I would like to ask if I am right to use a Gaussian family in my GAM analysis. I have some count data of the number of animals captured per 100 traps, which is not normally distributed. Then I did a log transformation and the shape is better, but it's still not normally distributed. I have some zeros in my data. I have continuous values after the transformation, and I get an error if I run the GAM with Poisson family and model selection like so:
raveco1p.gam <-gam(logRAVtrapsb ~ 1 + region + logarea + Type, data=dd, family = "poisson")
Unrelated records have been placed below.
(** view_count=view_count+1: an integer overflow aborts the statement. *)
Definition increment_views (id : uuid) (_ : Z) (t : Tables) : res unit * Tables :=
  if existsb (fun r => id_is id r && negb (int4_ok (p_view_count r + 1))) (t_pastes t)
  then (Err out_of_range, t)
  else (Ok tt, update_pastes (id_is id) (fun r => set_view_count (p_view_count r + 1) r) t).

Definition mark_deleted (id by_ : uuid) (at_ : Z) (_ : Z) (t : Tables) : res unit * Tables :=
  let q r := id_is id r && is_null (p_deleted_at r) in
  if existsb q (t_pastes t) && negb (has_user t by_) then (Err foreign_key_violation, t)
  else (Ok tt, update_pastes q (set_deleted (Some (timestamptz at_)) (Some by_)) t).

Definition mark_audited (ids : list uuid) (at_ : Z) (_ : Z) (t : Tables) : res unit * Tables :=
  (Ok tt, update_pastes (fun r => bool_decide (p_id r ∈ ids) && is_null (p_expired_audited_at r))
            (set_audited (Some (timestamptz at_))) t).

(** ORDER BY created_at DESC, id DESC, and ORDER BY expires_at ASC, id ASC *)
Definition newest_first (a b : PasteRow) : bool :=
  (p_created_at b <? p_created_at a) ||
  ((p_created_at b =? p_created_at a) && uuid_leb (p_id b) (p_id a)).
Definition expiring_first (a b : PasteRow) : bool :=
  (p_expires_at a <? p_expires_at b) ||
  ((p_expires_at a =? p_expires_at b) && uuid_leb (p_id a) (p_id b)).

Definition select_page (q : PasteRow -> bool) (le : PasteRow -> PasteRow -> bool) (limit offset : Z)
    (_ : Z) (t : Tables) : res (list PasteMeta) * Tables :=
  (Ok (map scanPaste (limit_offset limit offset (order_by le (List.filter q (t_pastes t))))), t).

Definition purge (q : PasteRow -> bool) (_ : Z) (t : Tables) : res Z * Tables :=
  let '(n, t') := delete_pastes q t in (Ok n, t').

Definition completed (r : PasteRow) : bool :=
  negb (is_null (p_deleted_at r)) || negb (is_null (p_expired_audited_at r)).
Definition expired_unaudited (now : Z) (r : PasteRow) : bool :=
  (p_expires_at r <=? now) && is_null (p_deleted_at r) && is_null (p_expired_audited_at r).
Definition active_row (now : Z) (r : PasteRow) : bool :=
  (now <? p_expires_at r) && is_null (p_deleted_at r).

(** ** The store *)

(** The driver refuses to bind an integer that does not fit its column. *)
Definition Paste_Create (c : ctx) (m : PasteMeta) : M World unit :=
  if negb (int4_ok (pm_TTLSeconds m) && int4_ok (pm_SizeBytes m) && int4_ok (pm_ViewCount m))
  then throw (NewError "int4: value out of range")
  else pg_do c (insert_paste (row_of_meta m)).

Definition Paste_Get (c : ctx) (id : uuid) : M World PasteMeta :=
  r ← try (pg_do c (select_paste id));
  match r with
  | inl err => if errors_Is err ErrNoRows then throw ErrNotFound else throw err
  | inr m => mret m
  end.

Definition Paste_IncrementViews (c : ctx) (id : uuid) : M World unit := pg_do c (increment_views id).
Definition Paste_MarkDeleted (c : ctx) (id by_ : uuid) (at_ : Z) : M World unit :=
  pg_do c (mark_deleted id by_ at_).

Definition normalizePage (page : Page) : Page :=
  MkPage (if (pg_Limit page <=? 0) || (200 <? pg_Limit page) then 50 else pg_Limit page)
    (if pg_Offset page <? 0 then 0 else pg_Offset page).

Definition Paste_ListByOwner (c : ctx) (ownerID : uuid) (page : Page) : M World (list PasteMeta) :=
  let page := normalizePage page in
  pg_do c (select_page (fun r => bool_decide (p_owner_id r = ownerID)) newest_first
             (pg_Limit page) (pg_Offset page)).

Definition Paste_ListAll (c : ctx) (ownerFilter : option uuid) (page : Page) : M World (list PasteMeta) :=
  let page := normalizePage page in
  pg_do c (select_page
             (fun r => match ownerFilter with None => true | Some o => bool_decide (p_owner_id r = o) end)
             newest_first (pg_Limit page) (pg_Offset page)).

(** A negative LIMIT is refused by the server. *)
Definition Paste_ListExpiredUnaudited (c : ctx) (now limit : Z) : M World (list PasteMeta) :=
  pg_do c (fun s t =>
    if limit <? 0 then (Err (PgError "2201W"), t)
    else select_page (expired_unaudited (timestamptz now)) expiring_first limit 0 s t).

Definition Paste_MarkExpiredAudited (c : ctx) (ids : list uuid) (at_ : Z) : M World unit :=
  match ids with
  | [] => mret tt
  | _ => pg_do c (mark_audited ids at_)
  end.

Definition Paste_PurgeOlderThan (c : ctx) (cutoff : Z) : M World Z :=
  pg_do c (purge (fun r => p_created_at r <? timestamptz cutoff)).
Definition Paste_PurgeCompletedOlderThan (c : ctx) (cutoff : Z) : M World Z :=
  pg_do c (purge (fun r => (p_created_at r <? timestamptz cutoff) && completed r)).

Definition Paste_CountActive (c : ctx) (now : Z) : M World Z :=
  pg_do c (fun _ t =>
    (Ok (Z.of_nat (length (List.filter (active_row (timestamptz now)) (t_pastes t)))), t)).

Definition Paste_Ping (c : ctx) : M World unit := pg_do c (fun _ t => (Ok tt, t)).

Definition NewPasteStore : MetaStore World :=
  MkMetaStore World Paste_Create Paste_Get Paste_IncrementViews Paste_MarkDeleted Paste_ListByOwner
    Paste_ListAll Paste_ListExpiredUnaudited Paste_MarkExpiredAudited Paste_PurgeOlderThan
    Paste_CountActive Paste_Ping.

(** ** The schema's invariant *)

Definition row_ok (t : Tables) (r : PasteRow) : Prop :=
  1 <= p_ttl_seconds r <= 86400 /\ has_user t (p_owner_id r) = true /\
  (forall u, p_deleted_by r = Some u -> has_user t u = true).

Definition pastes_ok (t : Tables) : Prop :=
  NoDup (map p_id (t_pastes t)) /\ Forall (row_ok t) (t_pastes t).

(** The row a query for one paste finds. *)
Definition row_at (t : Tables) (id : uuid) : option PasteRow := List.find (id_is id) (t_pastes t).

(** What no operation on a paste may change. *)
Definition core (r : PasteRow) : PasteRow := set_view_count 0 (set_audited None (set_deleted None None r)).

Lemma has_paste_false t id : has_paste t id = false <-> id ∉ map p_id (t_pastes t).
Proof.
  unfold has_paste. induction (t_pastes t) as [|r l IH]; simpl; [by split; [inversion 2|]|].
  rewrite orb_false_iff, IH, bool_decide_eq_false, not_elem_of_cons. naive_solver.
Qed.

Lemma row_at_id t id r : row_at t id = Some r -> p_id r = id /\ r ∈ t_pastes t.
Proof.
  unfold row_at. intros [Hin Hid]%List.find_some. unfold id_is in Hid. gobool.
  split; [done|by apply list_elem_of_In].
Qed.

Lemma row_at_in t id r :
  NoDup (map p_id (t_pastes t)) -> r ∈ t_pastes t -> p_id r = id -> row_at t id = Some r.
Proof.
  unfold row_at. induction (t_pastes t) as [|r' l IH]; simpl; [inversion 2|].
  intros Hnd Hin Hid. inversion Hnd as [|? ? Hn Hl]; subst. unfold id_is at 1.
  case_bool_decide as E.
  - inversion Hin; subst; [done|]. destruct Hn. rewrite E. by apply (list_elem_of_fmap_2 p_id).
  - inversion Hin; subst; [done|]. by apply IH.
Qed.

Lemma row_at_update q f t id :
  (forall r, p_id (f r) = p_id r) ->
  row_at (update_pastes q f t) id = (fun r => if q r then f r else r) <$> row_at t id.
Proof.
  intros Hf. unfold row_at, update_pastes. simpl. induction (t_pastes t) as [|r l IH]; [done|].
  simpl. assert (E : id_is id (if q r then f r else r) = id_is id r).
  { unfold id_is. destruct (q r); [by rewrite Hf|done]. }
  rewrite E. by destruct (id_is id r).
Qed.

Lemma row_at_delete q t id :
  NoDup (map p_id (t_pastes t)) ->
  row_at (snd (delete_pastes q t)) id =
    match row_at t id with Some r => if q r then None else Some r | None => None end.
Proof.
  intros Hnd. unfold row_at, delete_pastes. simpl. induction (t_pastes t) as [|r l IH]; [done|].
  simpl in *. inversion Hnd as [|? ? Hn Hl]; subst. specialize (IH Hl).
  destruct (id_is id r) eqn:Eid; destruct (q r) eqn:Eq; simpl; rewrite ?Eid; try done.
  rewrite IH. destruct (List.find (id_is id) l) as [r'|] eqn:Ef; [|done].
  apply List.find_some in Ef as [Hin Hid]. unfold id_is in *. gobool.
  destruct Hn. rewrite Eid, <-Hid. apply (list_elem_of_fmap_2 p_id). by apply list_elem_of_In.
Qed.

Lemma row_at_insert r now t t' id :
  insert_paste r now t = (Ok tt, t') ->
  has_paste t (p_id r) = false /\
  row_at t' id = if bool_decide (p_id r = id) then Some r else row_at t id.
Proof.
  unfold insert_paste. intros Hi.
  assert (t' = set_pastes (t_pastes t ++ [r]) t /\ has_paste t (p_id r) = false) as [-> Hn]
    by (repeat case_match; by simplify_eq).
  split; [done|]. apply has_paste_false in Hn. unfold row_at. simpl. clear -Hn.
  induction (t_pastes t) as [|r' l IH]; simpl in *; unfold id_is in *.
  - by case_bool_decide.
  - rewrite not_elem_of_cons in Hn. destruct Hn as [Hne Hn]. rewrite IH by done.
    case_bool_decide as E; case_bool_decide as E'; try done. congruence.
Qed.

Lemma row_ok_map t f r :
  row_ok t r -> p_ttl_seconds (f r) = p_ttl_seconds r -> p_owner_id (f r) = p_owner_id r ->
  (forall u, p_deleted_by (f r) = Some u -> p_deleted_by r = Some u \/ has_user t u = true) ->
  row_ok t (f r).
Proof.
  unfold row_ok. intros (? & ? & Hu) -> -> Hd. split_and!; [lia|lia|done|].
  intros u [Hr|Hr]%Hd; [by apply Hu|done].
Qed.

Lemma update_ok q f t :
  (forall r, p_id (f r) = p_id r) ->
  (forall r, r ∈ t_pastes t -> q r = true -> row_ok t r -> row_ok t (f r)) ->
  pastes_ok t -> pastes_ok (update_pastes q f t).
Proof.
  intros Hid Hf [Hnd Hrows]. split; simpl.
  - rewrite map_map. rewrite (map_ext _ p_id); [done|]. intros r. by destruct (q r).
  - apply Forall_map. rewrite Forall_forall in Hrows |- *. intros r Hr. simpl.
    destruct (q r) eqn:E; [|by apply Hrows]. by apply (Hf r Hr E), Hrows.
Qed.

Lemma filter_NoDup q l : NoDup (map p_id l) -> NoDup (map p_id (List.filter q l)).
Proof.
  induction l as [|r l IH]; intros Hnd; simpl in *; [constructor|].
  inversion Hnd as [|? ? Hn Hl]; subst. destruct (q r); simpl; [|by apply IH].
  constructor; [|by apply IH]. intros Hin. destruct Hn.
  apply list_elem_of_fmap in Hin as (r' & -> & Hin). apply (list_elem_of_fmap_2 p_id).
  apply list_elem_of_In, List.filter_In in Hin as [Hin _]. by apply list_elem_of_In.
Qed.

Lemma filter_ok q t : pastes_ok t -> pastes_ok (set_pastes (List.filter q (t_pastes t)) t).
Proof.
  intros [Hnd Hrows]. split; simpl; [by apply filter_NoDup|].
  rewrite Forall_forall in Hrows |- *. intros r Hr.
  apply list_elem_of_In, List.filter_In in Hr as [Hr _]. by apply Hrows, list_elem_of_In.
Qed.

Lemma insert_ok r now t : pastes_ok t -> pastes_ok (snd (insert_paste r now t)).
Proof.
  intros [Hnd Hrows]. unfold insert_paste. repeat case_match; try done; simpl; split; simpl.
  1, 3: rewrite map_app; apply NoDup_app; split_and!; [done| |apply NoDup_singleton];
    intros x Hx Hy; simpl in Hy; apply list_elem_of_singleton in Hy as ->;
    match goal with Hp : has_paste _ _ = false |- _ => by apply has_paste_false in Hp end.
  all: apply Forall_app_2; [done|]; apply Forall_singleton; gobool; destruct_and?;
    unfold row_ok; simpl; split_and!; try lia; [done|]; intros u Hu;
    simplify_eq; unfold has_user in *; done.
Qed.

(** ** Every operation of the store *)

Inductive PasteOp : Type :=
| OpCreate (m : PasteMeta)
| OpGet (id : uuid)
| OpIncrementViews (id : uuid)
| OpMarkDeleted (id by_ : uuid) (at_ : Z)
| OpListByOwner (owner : uuid) (page : Page)
| OpListAll (owner : option uuid) (page : Page)
| OpListExpiredUnaudited (now limit : Z)
| OpMarkExpiredAudited (ids : list uuid) (at_ : Z)
| OpPurgeOlderThan (cutoff : Z)
| OpPurgeCompletedOlderThan (cutoff : Z)
| OpCountActive (now : Z)
| OpPing.

Definition run_op (c : ctx) (op : PasteOp) : M World unit :=
  match op with
  | OpCreate m => Paste_Create c m
  | OpGet id => ignore (Paste_Get c id)
  | OpIncrementViews id => Paste_IncrementViews c id
  | OpMarkDeleted id by_ at_ => Paste_MarkDeleted c id by_ at_
  | OpListByOwner owner page => ignore (Paste_ListByOwner c owner page)
  | OpListAll owner page => ignore (Paste_ListAll c owner page)
  | OpListExpiredUnaudited now limit => ignore (Paste_ListExpiredUnaudited c now limit)
  | OpMarkExpiredAudited ids at_ => Paste_MarkExpiredAudited c ids at_
  | OpPurgeOlderThan cutoff => ignore (Paste_PurgeOlderThan c cutoff)
  | OpPurgeCompletedOlderThan cutoff => ignore (Paste_PurgeCompletedOlderThan c cutoff)
  | OpCountActive now => ignore (Paste_CountActive c now)
  | OpPing => Paste_Ping c
  end.

(** A row that is there after an operation was there before with the same
    core, and a recorded deletion is never changed; only [Create] adds one. *)
Definition row_kept (r r' : PasteRow) : Prop :=
  core r' = core r /\
  (p_deleted_at r <> None -> p_deleted_at r' = p_deleted_at r /\ p_deleted_by r' = p_deleted_by r).

Definition rows_kept (new : option PasteMeta) (t t' : Tables) : Prop :=
  forall id r', row_at t' id = Some r' ->
    (exists r, row_at t id = Some r /\ row_kept r r') \/
    (exists m, new = Some m /\ pm_ID m = id /\ r' = row_of_meta m /\ row_at t id = None).

Definition created_by (op : PasteOp) : option PasteMeta :=
  if op is OpCreate m then Some m else None.

Lemma rows_kept_refl new t : rows_kept new t t.
Proof. intros id r' Hr. left. exists r'. by repeat split. Qed.

Lemma rows_kept_update new q f t :
  (forall r, p_id (f r) = p_id r) -> (forall r, q r = true -> row_kept r (f r)) ->
  rows_kept new t (update_pastes q f t).
Proof.
  intros Hid Hf id r'. rewrite row_at_update by done.
  destruct (row_at t id) as [r|]; [|done]. intros [= <-]. left. exists r. split; [done|].
  destruct (q r) eqn:E; [by apply Hf|by repeat split].
Qed.

Lemma rows_kept_delete new q t :
  NoDup (map p_id (t_pastes t)) -> rows_kept new t (snd (delete_pastes q t)).
Proof.
  intros Hnd id r'. rewrite row_at_delete by done.
  destruct (row_at t id) as [r|]; [|done]. destruct (q r); [done|]. intros [= <-].
  left. exists r. by repeat split.
Qed.

Definition keeps (op : PasteOp) (t t' : Tables) : Prop :=
  pastes_ok t -> pastes_ok t' /\ rows_kept (created_by op) t t' /\ t_users t' = t_users t.

Lemma keeps_same op t : keeps op t t.
Proof. intros Hok. split_and!; [done|apply rows_kept_refl|done]. Qed.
There were 18 warnings (use warnings() to see them)
> summary(raveco1p.gam)
Family: Poisson
Link function: log
Formula:
logRAVtrapsb ~ 1 + region + logarea + Type
Parametric coefficients:
Estimate Std. Error z value Pr(>|z|)
(Intercept) -3.9693 1.7281 -2.297 0.0216 *
region1 1.2937 0.4417 2.929 0.0034 **
logarea 0.4033 0.1688 2.390 0.0169 *
Type1 1.5471 1.1976 1.292 0.1964
---
Signif. codes: 0 ‘***’ 0.001 ‘**’ 0.01 ‘*’ 0.05 ‘.’ 0.1 ‘ ’ 1
R-sq.(adj) = 0.445 Deviance explained = 42.5%
UBRE = -0.11976 Scale est. = 1 n = 44
> options(na.action = "na.fail")
> dredge(raveco1p.gam)
Fixed term is "(Intercept)"
Global model call: gam(formula = logRAVtrapsb ~ 1 + region + logarea + Type, family = "poisson",
data = dd)
---
Model selection table
(Intrc) logar regin Type df logLik AICc
1 -0.5112 0 -Inf Inf
2 -1.3000 0.2169 2 -Inf Inf
3 -1.2400 + 1 -Inf Inf
4 -1.8450 0.1977 + 3 -Inf Inf
5 0.7358 + 1 -Inf Inf
6 -1.7000 0.2547 + 3 -Inf Inf
7 -0.2002 + + 3 -Inf Inf
8 -3.9690 0.4033 + + 4 -Inf Inf
Models ranked by AICc(x)
There were 50 or more warnings (use warnings() to see the first 50)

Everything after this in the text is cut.